-------- Dataset content --------

(* ===== verification/Endpoints.v ===== *)
(** * relay-server: store-like requests (endpoints/common.rs)

    All endpoints that take events hand over an envelope in the same way: it is checked
    against the cached project, the size limits and the trace sampling rules and then
    queued.  A failure on the way becomes a response and the outcomes of what the
    envelope held.  The other actors are reached through the class [StoreServices];
    an answer of [None] is a mailbox error. *)

From Stdlib Require Import Ascii String.
From S2P Require Import Prelude Strings Types Common Protocol Quota RateLimit Filters Sampling Extractors Envelopes FormData EnvelopeLimiter DynamicSampling Projects Bodies Http Processing EnvelopeManager.

Open Scope string_scope.
Open Scope Z_scope.
Open Scope list_scope.

(** ** Errors *)

Module BadStoreRequest.

Inductive BadStoreRequest :=
| UnsupportedProtocolVersion (version : Z)
| ScheduleFailed
| ProjectFailed (error : ProjectError)
| EmptyBody
| EmptyEnvelope
| InvalidJson (error : JsonError)
| InvalidMsgpack (error : JsonError)
| InvalidEnvelope (error : EnvelopeError)
| InvalidMultipart (error : MultipartError)
| InvalidMinidump
| MissingMinidump
| InvalidUnrealReport
| InvalidEventId
| QueueFailed (error : QueueEnvelopeError)
| PayloadError (error : StorePayloadError)
| RateLimited (limits : RateLimits)
| EventRejected (reason : DiscardReason)
| TraceSampled (rule : RuleId).

Definition to_outcome (self : BadStoreRequest) : option Outcome :=
  match self with
  | UnsupportedProtocolVersion _ => Some (Outcome.Invalid DiscardReason.AuthVersion)
  | InvalidUnrealReport => Some (Outcome.Invalid DiscardReason.MissingMinidumpUpload)
  | EmptyBody => Some (Outcome.Invalid DiscardReason.NoData)
  | EmptyEnvelope => Some (Outcome.Invalid DiscardReason.EmptyEnvelope)
  | InvalidJson _ => Some (Outcome.Invalid DiscardReason.InvalidJson)
  | InvalidMsgpack _ => Some (Outcome.Invalid DiscardReason.InvalidMsgpack)
  | InvalidMultipart _ => Some (Outcome.Invalid DiscardReason.InvalidMultipart)
  | InvalidMinidump => Some (Outcome.Invalid DiscardReason.InvalidMinidump)
  | MissingMinidump => Some (Outcome.Invalid DiscardReason.MissingMinidumpUpload)
  | InvalidEnvelope _ => Some (Outcome.Invalid DiscardReason.InvalidEnvelope)
  | QueueFailed TooManyEnvelopes => Some (Outcome.Invalid DiscardReason.Internal)
  | ProjectFailed Projects.FetchFailed => Some (Outcome.Invalid DiscardReason.ProjectState)
  | ProjectFailed _ => Some (Outcome.Invalid DiscardReason.Internal)
  | ScheduleFailed => Some (Outcome.Invalid DiscardReason.Internal)
  | EventRejected reason => Some (Outcome.Invalid reason)
  | PayloadError payload_error => Some (Outcome.Invalid (StorePayloadError.discard_reason payload_error))
  | TraceSampled rule_id => Some (Outcome.FilteredSampling rule_id)
  | InvalidEventId => Some (Outcome.Invalid DiscardReason.Internal)
  | RateLimited _ => None
  end.

End BadStoreRequest.
Notation BadStoreRequest := BadStoreRequest.BadStoreRequest.

(** ** Responses *)

Inductive ResponseBody :=
| StoreResponse (id : option EventId) | Pixel | EventIdText (id : EventId) | NoBody | ErrorBody (error : BadStoreRequest).

Record HttpResponse := MkHttpResponse {
  status : Z;
  retry_after_header : option string;
  rate_limits_header : option string;
  response_body : ResponseBody;
}.

Definition plain_response (status : Z) (body : ResponseBody) : HttpResponse := MkHttpResponse status None None body.

(** [error_response]; the body renders the error with its causes. *)
Definition error_response (now : Instant) (self : BadStoreRequest) : HttpResponse :=
  let body := ErrorBody self in
  match self with
  | BadStoreRequest.RateLimited rate_limits =>
      let retry_after :=
        default "" ((fun limit => u64_to_string (RetryAfter.remaining_seconds now (RateLimit.retry_after limit)))
                      <$> RateLimits.longest rate_limits) in
      MkHttpResponse 429 (Some retry_after) (Some (format_rate_limits now rate_limits)) body
  | BadStoreRequest.ProjectFailed Projects.FetchFailed => plain_response 500 body
  | BadStoreRequest.ProjectFailed Projects.ScheduleFailed => plain_response 503 body
  | BadStoreRequest.ScheduleFailed | BadStoreRequest.QueueFailed _ => plain_response 503 body
  | BadStoreRequest.EventRejected _ => plain_response 403 body
  | BadStoreRequest.PayloadError StorePayloadError.Overflow => plain_response 413 body
  | _ => plain_response 400 body
  end.
(** The settings that overrides take effect on. *)
Lemma overrides_in_effect o c c' :
  apply_override o c = (c', Ok ()) ->
  taken parse_upstream (o_upstream o) (upstream_descriptor c) (upstream_descriptor c')
  /\ taken parse_host (o_host o) (listen_addr c).1 (listen_addr c').1
  /\ taken parse_port (o_port o) (listen_addr c).2 (listen_addr c').2
  /\ taken parse_enabled (o_processing o) (processing_enabled c) (processing_enabled c')
  /\ taken (fun url => Some (Some (RedisConfig.Single url))) (o_redis_url o) (Processing.redis (processing c))
       (Processing.redis (processing c'))
  /\ Processing.kafka_config (processing c')
     = match o_kafka_url o with
       | Some url => set_param "bootstrap.servers" url (Processing.kafka_config (processing c))
       | None => Processing.kafka_config (processing c)
       end
  /\ taken (fun source => Some (Some source)) (o_outcome_source o) (outcome_source c) (outcome_source c')
  /\ same_rest c c'.
Proof.
  intros [Hp Hc]%apply_override_ok. pose proof (override_credentials_values _ _ _ _ _ Hc) as Hv.
  assert (forall A (f : Config -> A), (forall d cr, f (Config.set_credentials d cr) = f d) -> f c' = f (overridden o c)) as Hf.
  { intros A f Hf. rewrite Hv. apply Hf. }
  destruct Hp as (Hu & Hh & Hpo & He & _).
  split_and!; try (rewrite ?Hf by done; rewrite overridden_settled; cbn); try (by apply taken_default).
  - by destruct (o_redis_url o).
  - done.
  - by destruct (o_outcome_source o).
  - by split_and!.
Qed.

(** The configuration [c'] with the settings that overrides may change as they are in [c]. *)
Definition reverted (c c' : Config) : Config :=
  let v := Config.values c' in
  Config.MkConfig _
    (ConfigValues.MkConfigValues _
       (Relay.MkRelay (Relay.mode (relay c')) (Relay.upstream (relay c)) (Relay.host (relay c)) (Relay.port (relay c))
          (Relay.tls_port (relay c')) (Relay.tls_identity_path (relay c')) (Relay.tls_identity_password (relay c')))
       (ConfigValues.http v) (ConfigValues.cache v) (ConfigValues.limits v) (ConfigValues.logging v) (ConfigValues.metrics v)
       (ConfigValues.sentry v)
       (Processing.MkProcessing (Processing.enabled (processing c)) (Processing.geoip_path (processing c'))
          (Processing.max_secs_in_future (processing c')) (Processing.max_secs_in_past (processing c'))
          (Processing.max_session_secs_in_past (processing c')) (Processing.kafka_config (processing c))
          (Processing.topics (processing c')) (Processing.redis (processing c)) (Processing.attachment_chunk_size (processing c'))
          (Processing.projectconfig_cache_prefix (processing c')) (Processing.max_rate_limit (processing c'))
          (Processing.internal_projects (processing c')))
       (Outcomes.MkOutcomes (Outcomes.emit_outcomes (outcomes c')) (Outcomes.batch_size (outcomes c'))
          (Outcomes.batch_interval (outcomes c')) (Outcomes.source (outcomes c)))
       (ConfigValues.aggregator v) (ConfigValues.auth v))
    (Config.credentials c) (Config.path c').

--------

*Task statement*:
Using the records above, copy word for word the line with "- by destruct (o_redis_url o).", the line with "(ConfigValues.MkConfigValues _", and every line between them.

*Answer area*:
  - by destruct (o_redis_url o).
  - done.
  - by destruct (o_outcome_source o).
  - by split_and!.
Qed.

(** The configuration [c'] with the settings that overrides may change as they are in [c]. *)
Definition reverted (c c' : Config) : Config :=
  let v := Config.values c' in
  Config.MkConfig _
    (ConfigValues.MkConfigValues _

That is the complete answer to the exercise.